Sharing its communitarian roots with Local Heroes, Architecture Fringe was founded in 2015 in response to a need for independent platforms to present Scottish design and demonstrate its critical importance to society and culture. The festival is organised by a self-initiated group of architects, designers, photographers, engineers, visual artists, curators and musicians.

Now in its third year, with the 2018 edition due in June, the ArchiFringe announced their theme for this year is COMMON/SENSES and will investigate 'our shared, intersectional experience within the urban environment in tandem with a more sensorial exploration of the spaces that we inhabit both off and online.'

Andy Summers, a co-producer of the project, says, “The Architecture Fringe encourages and supports new work, ideas and voices and explores aspects of our daily lives which are universal. The Fringe has been a great catalyst, and excuse, for people across the arts interested in the built environment to get to know each other, to forge new collaborations and to question, challenge and improve our collective situation.”

Part of June 2018’s programme is Test Unit, an intensive summer school, symposium and public workshop organised by Agile City that returns this year for its third edition. Outcomes from previous events have included prototypes for public spaces – presented in an area of north Glasgow, between Glasgow Canal and the M8, currently undergoing significant change.

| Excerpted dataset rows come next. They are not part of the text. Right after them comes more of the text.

Lemma deployed_devices_are_frozen_witness :
  let answer := default (write_status 0, demo_initial)
    (serve demo_cfg (calm "/owner/devices/revoke" 40 []) demo_final revoke_request) in
  status answer.1 = 401 ∧ devices (d_db answer.2) = devices demo_db.
Proof.
  intros answer.
  destruct (deployed_devices_are_frozen demo_cfg demo_manager uploader demo_db sample_fs ∅ demo_events demo_final
    demo_deployed demo_runs) as [_ Hrev].
  apply (Hrev (calm "/owner/devices/revoke" 40 []) revoke_request); [by vm_compute|].
  rewrite <- surjective_pairing. apply succeeds. by vm_compute.
Defined.

Definition fresh_final : demo_daemon :=
  default demo_initial (daemon_run (serve demo_cfg) (newRouter demo_cfg empty_db sample_fs ∅).2 demo_events).

Lemma fresh_installation_admits_nobody_witness :
  d_tmux fresh_final = {["ccr-0a"]} ∧ ∀ env r, ¬ credentials env fresh_final r.
Proof.
  destruct (fresh_installation_admits_nobody demo_cfg demo_manager uploader empty_db sample_fs ∅ demo_events
    fresh_final demo_deployed eq_refl) as (_ & Hw & _ & Hn); [apply succeeds; by vm_compute|].
  split; [exact (f_equal snd Hw)|done].
Defined.
End examples.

Where this differs from architectural programmes that deal chiefly in theoretical or hypothetical musings, is that Test Unit does live prototyping at a 1:1 scale, bringing immediacy and risk to its fun, accessible activities.

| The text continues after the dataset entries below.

(** X1 on a page that holds [b2], [a1], [c3] and a second issue with the
    id of [a1]: work starts on "a1".  Only the first of the two changes. *)
Lemma status_updated_in_place_witness :
  STATE.issues (state More.busy) = JArray [Sample.b2; Sample.a1; More.c3; More.a1again] /\
  (exists i, In i [Sample.b2; Sample.a1; More.c3; More.a1again] /\
             Issue.id i = su_issue_id More.startWork) /\
  exists before i rest,
    before = [Sample.b2] /\ i = Sample.a1 /\ rest = [More.c3; More.a1again] /\
    STATE.issues (state (after (on_status_updated More.startWork) More.busy)) =
      JArray (before ++ Issue.set_status "in-progress" i :: rest) /\
    total_issues (dom (after (on_status_updated More.startWork) More.busy)) = Num 4 /\
    progress_issues (dom (after (on_status_updated More.startWork) More.busy)) = Num 2 /\
    solved_issues (dom (after (on_status_updated More.startWork) More.busy)) = Num 0.
Proof.
  assert (Hex : exists i, In i [Sample.b2; Sample.a1; More.c3; More.a1again] /\
                          Issue.id i = su_issue_id More.startWork)
    by (exists Sample.a1; split; [right; left|]; reflexivity).
  split; [reflexivity|]. split; [exact Hex|].
  destruct (@status_updated_in_place More.busy
              [Sample.b2; Sample.a1; More.c3; More.a1again] More.startWork
              eq_refl Hex)
    as (before & i & rest & E & Hb & Hi & _ & Hs & Ht & Hp & Hv & _).
  exists before, i, rest.
  assert (K : before = [Sample.b2] /\ i = Sample.a1 /\ rest = [More.c3; More.a1again]).
  { destruct before as [|x [|y before]].
    - injection E as <- _. discriminate Hi.
    - injection E as <- <- <-. repeat split.
    - exfalso. injection E as <- <- _.
      apply (Hb Sample.a1); [right; left|]; reflexivity. }
  destruct K as (-> & -> & ->).
  split; [reflexivity|]. split; [reflexivity|]. split; [reflexivity|].
  split; [exact Hs|]. split; [exact Ht|]. split; [exact Hp|exact Hv].
Defined.



(** X5 on the page where asha is logged in: she is given 20 points. *)
Lemma points_updated_session_user_witness :
  STATE.currentUser (state Sample.session) = Some Sample.asha /\
  User.id Sample.asha = pu_user_id More.pointsForAsha /\
  option_map User.points
    (cityfix_user (on_points_updated More.pointsForAsha Sample.session)) = Some 50%Z /\
  trace (on_points_updated More.pointsForAsha Sample.session) =
    [PointsAnimation 20; Request "GET" "/api/leaderboard" None].
Proof.
  split; [reflexivity|]. split; [reflexivity|].
  destruct (@points_updated_session_user Sample.session Sample.asha More.pointsForAsha
              eq_refl eq_refl) as (Hu & Hs & _ & _ & Ht).
  split; [rewrite Hs, Hu; reflexivity|exact Ht].
Defined.

(** X6 on the page the error answer left behind. *)
Lemma push_on_corrupted_collection_witness :
  STATE.issues (state More.corrupted) = JObject [("error", "database unavailable")] /\
  returns (on_new_issue More.c3) More.corrupted = false /\
  after (on_new_issue More.c3) More.corrupted = More.corrupted.
Proof.
  split; [reflexivity|].
  exact (proj1 (@push_on_corrupted_collection More.corrupted
                  [("error", "database unavailable")] eq_refl) More.c3).
Defined.

(** X9 on a page with one solved and one pending issue, filtered on
    pending. *)
Lemma feed_shows_filtered_witness :
  STATE.issues (state More.pendingOnly) = JArray [Sample.a1; Sample.b2] /\
  cardCount (issue_feed (dom (after renderHome More.pendingOnly))) = 1 /\
  (inFeed Sample.b2 (issue_feed (dom (after renderHome More.pendingOnly))) <->
   Issue.status Sample.b2 = "pending").
Proof.
  split; [reflexivity|].
  destruct (@feed_shows_filtered More.pendingOnly [Sample.a1; Sample.b2] eq_refl)
    as (_ & Hf & _).
  assert (N : STATE.filter (state More.pendingOnly) <> "all") by (simpl; discriminate).
  destruct (Hf N) as [Hc Hi].
  split; [exact Hc|]. apply Hi. right. left. reflexivity.
Defined.

(** X10 on the same page. *)
Lemma feed_counters_add_up_witness :
  STATE.issues (state More.pendingOnly) = JArray [Sample.a1; Sample.b2] /\
  exists total progress solved,
    total_issues (dom (after renderHome More.pendingOnly)) = Num total /\
    progress_issues (dom (after renderHome More.pendingOnly)) = Num progress /\
    solved_issues (dom (after renderHome More.pendingOnly)) = Num solved /\
    progress + solved <= total.
Proof.
  split; [reflexivity|].
  destruct (@feed_counters_add_up More.pendingOnly [Sample.a1; Sample.b2] eq_refl)
    as (t & p & s & H1 & H2 & H3 & H4 & _).
  exists t, p, s. auto.
Defined.



(** X13 on the form of the specification's example, with the coordinates
    set. *)
Lemma report_answer_decides_witness :
  issue_lat (dom (Sample.form "12.97" "77.59")) <> "" /\
  issue_lng (dom (Sample.form "12.97" "77.59")) <> "" /\
  currentImageBase64
    (report_submit_resume (Response 500 None)
       (report_submit "2024-01-15T10:00:00.000Z" (Sample.form "12.97" "77.59"))) =
    currentImageBase64 (Sample.form "12.97" "77.59") /\
  skipn (S (length (trace (Sample.form "12.97" "77.59"))))
    (trace (report_submit_resume (Response 500 None)
              (report_submit "2024-01-15T10:00:00.000Z" (Sample.form "12.97" "77.59")))) =
    [Toast (Plain "Failed to submit report") "danger"].
Proof.
  assert (H1 : issue_lat (dom (Sample.form "12.97" "77.59")) <> "")
    by (simpl; discriminate).
  assert (H2 : issue_lng (dom (Sample.form "12.97" "77.59")) <> "")
    by (simpl; discriminate).
  split; [exact H1|]. split; [exact H2|].
  destruct (@report_answer_decides "2024-01-15T10:00:00.000Z"
              (Sample.form "12.97" "77.59") H1 H2) as (_ & _ & Hfail & _).
  exact (Hfail 500 None eq_refl).
Defined.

Another project emblematic of ArchiFringe’s open and eclectic programming is Voices of Experience, an investigation into the largely undiscovered women who have made important contributions to architecture and the built environment. The project constructs a series of conversations between a highly experienced architect or maker of the built environment, and an architect or other professional at the outset of their career.

The project originated from a frustration with the blind spot present in much of Scotland’s public architecture programming, obscuring the range and depth of work of women architects. Working with Glasgow Womens' Library, an audio archive is being built around females working in late twentieth century Britain. The project coincides with 'a time when we need to rethink the social and public purpose of architecture.'

A physical archive was the remit for Collective Architecture’s vibrant museum store named Paisley: The Secret Collection. A place to safely and beautifully house hundreds of thousands of items, the design facilitates behind-the-scenes visits for school groups, interested parties and researchers opening up the full collection to the wider public, successfully enabling a more complex and meaningful service.

The design concept plays on the excitement visitors feel when entering via a narrow yellow entrance and descending into the deep foyer. The scale of the collection is dramatically revealed with a long corridor animated by glazed screens, providing enticing views into the stores. A layer of graphics, developed in collaboration with ISO Design and artist Toby Paterson, further emphasises the surprising scale and unusually industrial nature of the space. Innovative design solutions have lifted the museum collection from a standard store to a hidden gem.